TASK: For the material below, output exactly the span from the line with "None => create_record session" to the line with "(do stored <- getSessionRecord remote;", including both, and nothing besides.

DATA SHOWN:
(* ===== verification/SessionManager.v ===== *)
(** * The session manager ([manager/manager.ts])

    A device is the manager with its store.  The configuration is an argument;
    random bytes and the clock are arguments of each operation.  The retained
    start-up, which only checks keys, and the upload of keys are left out. *)
From S2P Require Import Prelude JsMap Utf8 SignalMessage Crypto Identity BraidAuth SpqrWire SpqrState Spqr DoubleRatchet KeyFormats SessionRecord Pqxdh SessionBuilder SessionStore MessageCipher SessionCipher.

(** [ProtocolStrategyConfig], as far as sessions depend on it. *)
Record ProtocolStrategyConfig := {
  keyExchangeInfoString : option bytes; sckaMode : option SCKAMode;
  cfg_maxMessageJump : option Z; cfg_maxOutOfOrderKeys : option Z; cfg_maxSkip : option Z }.

Definition resolveSCKAMode (config : ProtocolStrategyConfig) : SCKAMode := default BraidMode (sckaMode config).
Definition DEFAULT_MAX_SKIP : Z := 25000.

Record Device := { d_store : Store; initialized : bool; localUserId : option jsstring; localDeviceId : option Z }.

Definition set_store (s : Store) (d : Device) : Device := {|
  d_store := s; initialized := initialized d; localUserId := localUserId d; localDeviceId := localDeviceId d |}.
Definition set_initialized (d : Device) : Device := {|
  d_store := d_store d; initialized := true; localUserId := localUserId d; localDeviceId := localDeviceId d |}.

Definition on_store {A} (m : M Store A) : M Device A := fun d => let '(s, a) := m (d_store d) in (set_store s d, a).

Definition INITIALIZATION_FAILED : exn := EncryptionError "INITIALIZATION_FAILED".
Definition PREKEY_NOT_FOUND : exn := EncryptionError "PREKEY_NOT_FOUND".
Definition KEY_STORAGE_ERROR : exn := EncryptionError "KEY_STORAGE_ERROR".
Definition TRIPLE_RATCHET_REQUIRED : exn := EncryptionError "TRIPLE_RATCHET_REQUIRED".

(** An [EncryptionError] is kept, another error is wrapped. *)
Definition keep_or (wrapped e : exn) : exn := if is_EncryptionError e then e else wrapped.

(** The random bytes of the two identity keys and of the registration ID. *)
Record IdentityRandom := { ir_dh : bytes; ir_signing : bytes; ir_registration : bytes }.

Section Manager.
Context {C : RatchetCrypto} {S : Sha256} {A : AesCbc} {E : Ed25519} {V : Curve25519} {K1024 : MlKem1024} {K : MLKEM768} {Q : Kyber768}.

(** [crypto/validation.ts] *)
Definition validateX25519KeyPair (publicKey privateKey : bytes) : result unit :=
  throw_when (negb (constantTimeEqual (x25519_public privateKey) publicKey)) KEY_STORAGE_ERROR.

(** ** Start-up *)
Definition initializeIdentity (t : IdentityType) (r : IdentityRandom) : M Store unit := (
  do s <- M_get;
  if hasIdentityKey t s then M_ret tt
  else storeIdentityKey (generateIdentityKeyPair (ir_dh r) (ir_signing r) (ir_registration r)) t)%st.

Fixpoint initialize_types (types : list IdentityType) (r : IdentityType -> IdentityRandom) : M Store unit :=
  match types with
  | [] => M_ret tt
  | t :: types => (do_ initializeIdentity t (r t); initialize_types types r)%st
  end.

Definition initialize (types : list IdentityType) (r : IdentityType -> IdentityRandom) : M Device unit :=
  M_catch (fun _ => INITIALIZATION_FAILED) (do_ on_store (initialize_types types r); M_modify set_initialized)%st.

Definition ensure_initialized (r : IdentityType -> IdentityRandom) : M Device unit := (
  do d <- M_get; if initialized d then M_ret tt else initialize [aci; pni] r)%st.

Definition setLocalIdentity (userId : jsstring) (deviceId : Z) : M Device unit :=
  M_modify (fun d => {| d_store := d_store d; initialized := initialized d; localUserId := Some userId; localDeviceId := Some deviceId |}).

(** ** Prekeys *)
Definition manager_generateEcSignedPreKey (now : Z) (t : IdentityType) (random32 random3 : bytes) : M Store SignedPreKey := (
  do s <- M_get;
  match getIdentityKey t s with
  | None => M_throw (Error "Identity key not found for signing prekey")
  | Some identityKey => M_lift (generateEcSignedPreKey now identityKey None random32 random3)
  end)%st.

(** The random bytes of a signed prekey and its ID, and of a Kyber prekey and
    its instance. *)
Record PreKeyRandom := { kr_signed : bytes; kr_signedId : bytes; kr_kyber : bytes; kr_instance : bytes }.

Definition prekey_bundle_body (now : Z) (t : IdentityType) (r : PreKeyRandom) : M Store unit := (
  do s <- M_get;
  match getIdentityKey t s with
  | None => M_throw (Error "Identity key not found")
  | Some identityKey =>
      do signedPreKey <- manager_generateEcSignedPreKey now t (kr_signed r) (kr_signedId r);
      do_ storeEcSignedPreKey signedPreKey t;
      do s <- M_get;
      match getKyberPreKey t s with
      | Some _ => M_ret tt
      | None =>
          do kyberPreKey <- M_lift (generateKyberLastResortPreKey now identityKey 1 (kr_kyber r));
          storeKyberPreKey now kyberPreKey t (kr_instance r)
      end
  end)%st.

Definition generatePreKeyBundle (now : Z) (userId : jsstring) (deviceId : Z) (t : IdentityType) (ir : IdentityType -> IdentityRandom)
    (r : PreKeyRandom) : M Device unit :=
  M_catch (fun _ => INITIALIZATION_FAILED)
    (do_ ensure_initialized ir; do_ setLocalIdentity userId deviceId; on_store (prekey_bundle_body now t r))%st.

Definition rotateEcSignedPreKey (now : Z) (t : IdentityType) (random32 random3 : bytes) : M Store unit :=
  M_catch (fun _ => KEY_STORAGE_ERROR)
    (do s <- M_get;
     match getIdentityKey t s with
     | None => M_throw (Error "Identity key not found")
     | Some _ =>
         do newSignedPreKey <- manager_generateEcSignedPreKey now t random32 random3;
         storeEcSignedPreKey newSignedPreKey t
     end)%st.

Definition rotateKyberPreKey (now : Z) (t : IdentityType) (random64 instance : bytes) : M Store unit :=
  M_catch (fun _ => KEY_STORAGE_ERROR)
    (do s <- M_get;
     match getIdentityKey t s with
     | None => M_throw (Error "Identity key not found")
     | Some identityKey =>
         let nextKeyId := default 0 (sp_keyId <$> getKyberPreKey t s) + 1 in
         do newKyberPreKey <- M_lift (generateKyberLastResortPreKey now identityKey nextKeyId random64);
         storeKyberPreKey now newKyberPreKey t instance
     end)%st.

Definition getIdentityPublicKey (s : Store) : result bytes :=
  match getIdentityKey aci s with Some k => Ok (publicKey (signingKey k)) | None => Throw KEY_STORAGE_ERROR end.

(** ** Sessions *)
Context (cfg : ProtocolStrategyConfig).

(** Steps 3 and 8: the post-quantum ratchet of a new session, which sends a key
    first. *)
Definition start_triple_ratchet (now : Z) (d : Direction) (rootKey seed64 : bytes) (session : SessionState) : result SessionState :=
  let ourKyberPrivateKey := (k768_keygen seed64).2 in
  spqr ← rethrow TRIPLE_RATCHET_REQUIRED
           (initializeSPQR (resolveSCKAMode cfg) rootKey d (Some ourKyberPrivateKey) None V1 V1 (resolveSPQRInfoStrings None None None None)
              (resolveSPQRLimits (cfg_maxMessageJump cfg) (cfg_maxOutOfOrderKeys cfg)) now);
  Ok (with_tripleRatchet (Some {| spqrState := with_ratchet true spqr; enabled := true; enabledAt := now |}) session).

(** [SessionRecord.archiveCurrent] of the stored record, or a new record. *)
Definition started_record (existing : option SessionRecord) (session : SessionState) : SessionRecord :=
  match existing with
  | Some r => archiveCurrent (Some session) MAX_ARCHIVED_SESSIONS r
  | None => create_record session
  end.

Record StartRandom := { sr_ephemeral : bytes; sr_kem : bytes; sr_kyber768 : bytes }.

Definition build_started_session (now : Z) (localUser : jsstring) (localDevice : Z) (remote : ProtocolAddress) (bundle : PreKeyBundle)
    (t : IdentityType) (r : StartRandom) (store : Store) : result SessionState :=
  let spk := ecSignedPreKey bundle in
  isValid ← verifyPreKeySignature (b_identity bundle) PREKEY_ALGORITHM_X25519 (spp_keyId spk) (spp_publicKey spk) (spp_signature spk);
  throw_when (negb isValid) SIGNATURE_FAILED ;;
  isTrusted ← isTrustedIdentity remote (b_identity bundle) SENDING t store;
  throw_when (negb isTrusted) UntrustedIdentityError ;;
  myIdentityKey ← (match getIdentityKey aci store with Some k => Ok k | None => Throw INITIALIZATION_FAILED end);
  localAddress ← create_address localUser localDevice;
  built ← buildInitiatorSession now localAddress remote myIdentityKey bundle t (keyExchangeInfoString cfg) (sr_ephemeral r) (sr_kem r);
  start_triple_ratchet now A2B (sb_initialRootKeyForSPQR built) (sr_kyber768 r) (sb_sessionState built).

(** The session is committed together with the pin of the identity. *)
Definition commit_started (now : Z) (remote : ProtocolAddress) (bundle : PreKeyBundle) (t : IdentityType) (session : SessionState) : M Store unit :=
  M_catch (keep_or KEY_STORAGE_ERROR)
    (do stored <- getSessionRecord remote;
     let existing := match stored with
                     | Some r => if version r =? CURRENT_SESSION_RECORD_VERSION then Some r else None
                     | None => None
                     end in
     commitSessionTrust now {|
       tc_address := remote; tc_record := started_record existing session; tc_contactIdentity := b_identity bundle;
       tc_contactIdentityType := t; tc_localIdentityType := localIdentityType session; tc_oneTimePreKeyId := None;
       tc_kemOneTimePreKeyId := None; tc_kyberPreKeyUse := None;
       tc_senderKeyHandoffInvalidation := match existing ≫= currentSession with Some _ => Some remote | None => None end |})%st.

Definition startSession (now : Z) (remote : ProtocolAddress) (bundle : PreKeyBundle) (t : IdentityType) (ir : IdentityType -> IdentityRandom)
    (r : StartRandom) : M Device unit :=
  M_catch (keep_or (EncryptionError "INVALID_PREKEY_BUNDLE"))
    (do_ ensure_initialized ir;
     do d <- M_get;
     match truthy (localUserId d), localDeviceId d with
     | Some user, Some device =>
         do session <- M_lift (build_started_session now user device remote bundle t r (d_store d));
         on_store (commit_started now remote bundle t session)
     | _, _ => M_throw INITIALIZATION_FAILED
     end)%st.

(** ** The responder *)
Definition find_one_time (t : IdentityType) (m : PreKeyMessage) (s : Store) : result (option EcOneTimePreKey) :=
  match pm_usedOneTimePreKeyId m with
  | None => Ok None
  | Some id =>
      match snd <$> list_find (fun k => ot_keyId k = id) (getEcOneTimePreKeys t s) with
      | None => Throw PREKEY_NOT_FOUND
      | Some k => validateX25519KeyPair (ot_publicKey k) (ot_privateKey k) ;; Ok (Some k)
      end
  end.

Definition find_kyber (t : IdentityType) (m : PreKeyMessage) (s : Store) : result (option RetainedKyberPreKey) :=
  match pm_usedKyberPreKeyId m, truthy (pm_kyberCiphertext m) with
  | Some id, Some _ =>
      match getKyberPreKeyById id t s with
      | None => Ok None
      | Some k => throw_when (negb (id =? sp_keyId (rk_preKey k))) PREKEY_NOT_FOUND ;; Ok (Some k)
      end
  | _, _ => Ok None
  end.

Definition find_kem_one_time (t : IdentityType) (m : PreKeyMessage) (s : Store) : result (option SignedPreKey) :=
  match pm_usedKemOneTimePreKeyId m, truthy (pm_kemOneTimePreKeyCiphertext m) with
  | Some id, Some _ => match getKemOneTimePreKey id t s with Some k => Ok (Some k) | None => Throw PREKEY_NOT_FOUND end
  | _, _ => Ok None
  end.

(** What the first authenticated message will consume. *)
Definition pending_deletion (t : IdentityType) (m : PreKeyMessage) (signed : SignedPreKey) (ot : option EcOneTimePreKey)
    (kyber : option RetainedKyberPreKey) (kem : option SignedPreKey) : option PendingPreKeyDeletion :=
  match ot, kem, kyber with
  | None, None, None => None
  | _, _, _ => Some {|
      del_oneTimePreKeyId := ot_keyId <$> ot; del_kemOneTimePreKeyId := sp_keyId <$> kem;
      del_kyberPreKeyUse := match kyber with
        | Some k => match rk_instanceId k with
                    | [] => None
                    | i => Some {| use_kyberPreKeyId := sp_keyId (rk_preKey k); use_instanceId := i;
                                   use_signedPreKeyId := sp_keyId signed; use_baseKeyBytes := pm_senderEphemeralKey m |}
                    end
        | None => None
        end;
      del_identityType := t |}
  end.

Definition pni_prefix : jsstring := bytes_of_string "pni-".

Definition respond (now : Z) (seed64 : bytes) (localUser : option jsstring) (localDevice : option Z) (remote : ProtocolAddress) (m : PreKeyMessage)
    (s : Store) : result SessionState :=
  let t := pm_recipientIdentityType m in
  myIdentityKey ← (match getIdentityKey t s with Some k => Ok k | None => Throw INITIALIZATION_FAILED end);
  validateX25519KeyPair (publicKey (dhKey myIdentityKey)) (privateKey (dhKey myIdentityKey)) ;;
  mySignedPreKey ← (match getEcSignedPreKey (pm_usedSignedPreKeyId m) t s with Some k => Ok k | None => Throw PREKEY_NOT_FOUND end);
  validateX25519KeyPair (sp_publicKey mySignedPreKey) (sp_privateKey mySignedPreKey) ;;
  myOneTimePreKey ← find_one_time t m s;
  myKyberPreKey ← find_kyber t m s;
  myKemOneTimePreKey ← find_kem_one_time t m s;
  match truthy localUser, localDevice with
  | Some user, Some device =>
      localAddress ← create_address (if decide (t = pni) then pni_prefix ++ user else user) device;
      built ← buildResponderSession now localAddress remote myIdentityKey m mySignedPreKey myOneTimePreKey (rk_preKey <$> myKyberPreKey)
                myKemOneTimePreKey (keyExchangeInfoString cfg);
      let session := match pending_deletion t m mySignedPreKey myOneTimePreKey myKyberPreKey myKemOneTimePreKey with
                     | Some d => with_pendingDeletion (Some d) (sb_sessionState built)
                     | None => sb_sessionState built
                     end in
      start_triple_ratchet now B2A (sb_initialRootKeyForSPQR built) seed64 session
  | _, _ => Throw INITIALIZATION_FAILED
  end.

(** The callback of the cipher; it only reads the store. *)
Definition performX3DHResponder (seed64 : bytes) (d : Device) (now : Z) (remote : ProtocolAddress) (m : PreKeyMessage) : M Store SessionState :=
  fun s => (s, respond now seed64 (localUserId d) (localDeviceId d) remote m s).

(** ** Messages *)
Definition max_skip : Z := default DEFAULT_MAX_SKIP (cfg_maxSkip cfg).

Definition manager_encrypt (now : Z) (ready : bool) (randomBytes : nat -> bytes) (remote : ProtocolAddress) (plaintext : jsstring) : M Device bytes :=
  on_store (encrypt now ready randomBytes remote plaintext).

Definition manager_decrypt (now : Z) (seed64 : bytes) (privates : nat -> bytes) (remote : ProtocolAddress) (ciphertext : bytes) : M Device jsstring := (
  do d <- M_get;
  on_store (decrypt (performX3DHResponder seed64 d) now max_skip privates remote ciphertext))%st.

(** Whether a current session is stored; a stale record is deleted on the way. *)
Definition manager_hasSession (remote : ProtocolAddress) : M Store bool := (
  do record <- getSessionRecord remote; M_ret (bool_decide (is_Some (record ≫= currentSession))))%st.

Definition manager_cleanup (now : Z) (session : SessionState) : result SessionState :=
  match DHs (ratchet session), truthy (DHr (ratchet session)) with
  | Some _, Some _ =>
      throw_when (falsy (CKs (ratchet session)) || falsy (CKr (ratchet session))) (Error "Cannot extract ratchet state") ;;
      Ok (with_ratchet_state (DoubleRatchet.cleanupExpiredKeys now DEFAULT_RATCHET_CONFIG (ratchet session)) session)
  | _, _ => Ok session
  end.

Definition manager_cleanupExpiredKeys (now : Z) (remote : ProtocolAddress) : M Store unit :=
  M_catch (fun _ => KEY_STORAGE_ERROR)
    (do record <- getSessionRecord remote;
     match record with
     | Some r =>
         match currentSession r with
         | Some session =>
             do session <- M_lift (manager_cleanup now session);
             storeSessionRecord remote (set_currentSession (Some session) r)
         | None => M_ret tt
         end
     | None => M_ret tt
     end)%st.
End Manager.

SOLUTION TO THIS EXERCISE:
  | None => create_record session
  end.

Record StartRandom := { sr_ephemeral : bytes; sr_kem : bytes; sr_kyber768 : bytes }.

Definition build_started_session (now : Z) (localUser : jsstring) (localDevice : Z) (remote : ProtocolAddress) (bundle : PreKeyBundle)
    (t : IdentityType) (r : StartRandom) (store : Store) : result SessionState :=
  let spk := ecSignedPreKey bundle in
  isValid ← verifyPreKeySignature (b_identity bundle) PREKEY_ALGORITHM_X25519 (spp_keyId spk) (spp_publicKey spk) (spp_signature spk);
  throw_when (negb isValid) SIGNATURE_FAILED ;;
  isTrusted ← isTrustedIdentity remote (b_identity bundle) SENDING t store;
  throw_when (negb isTrusted) UntrustedIdentityError ;;
  myIdentityKey ← (match getIdentityKey aci store with Some k => Ok k | None => Throw INITIALIZATION_FAILED end);
  localAddress ← create_address localUser localDevice;
  built ← buildInitiatorSession now localAddress remote myIdentityKey bundle t (keyExchangeInfoString cfg) (sr_ephemeral r) (sr_kem r);
  start_triple_ratchet now A2B (sb_initialRootKeyForSPQR built) (sr_kyber768 r) (sb_sessionState built).

(** The session is committed together with the pin of the identity. *)
Definition commit_started (now : Z) (remote : ProtocolAddress) (bundle : PreKeyBundle) (t : IdentityType) (session : SessionState) : M Store unit :=
  M_catch (keep_or KEY_STORAGE_ERROR)
    (do stored <- getSessionRecord remote;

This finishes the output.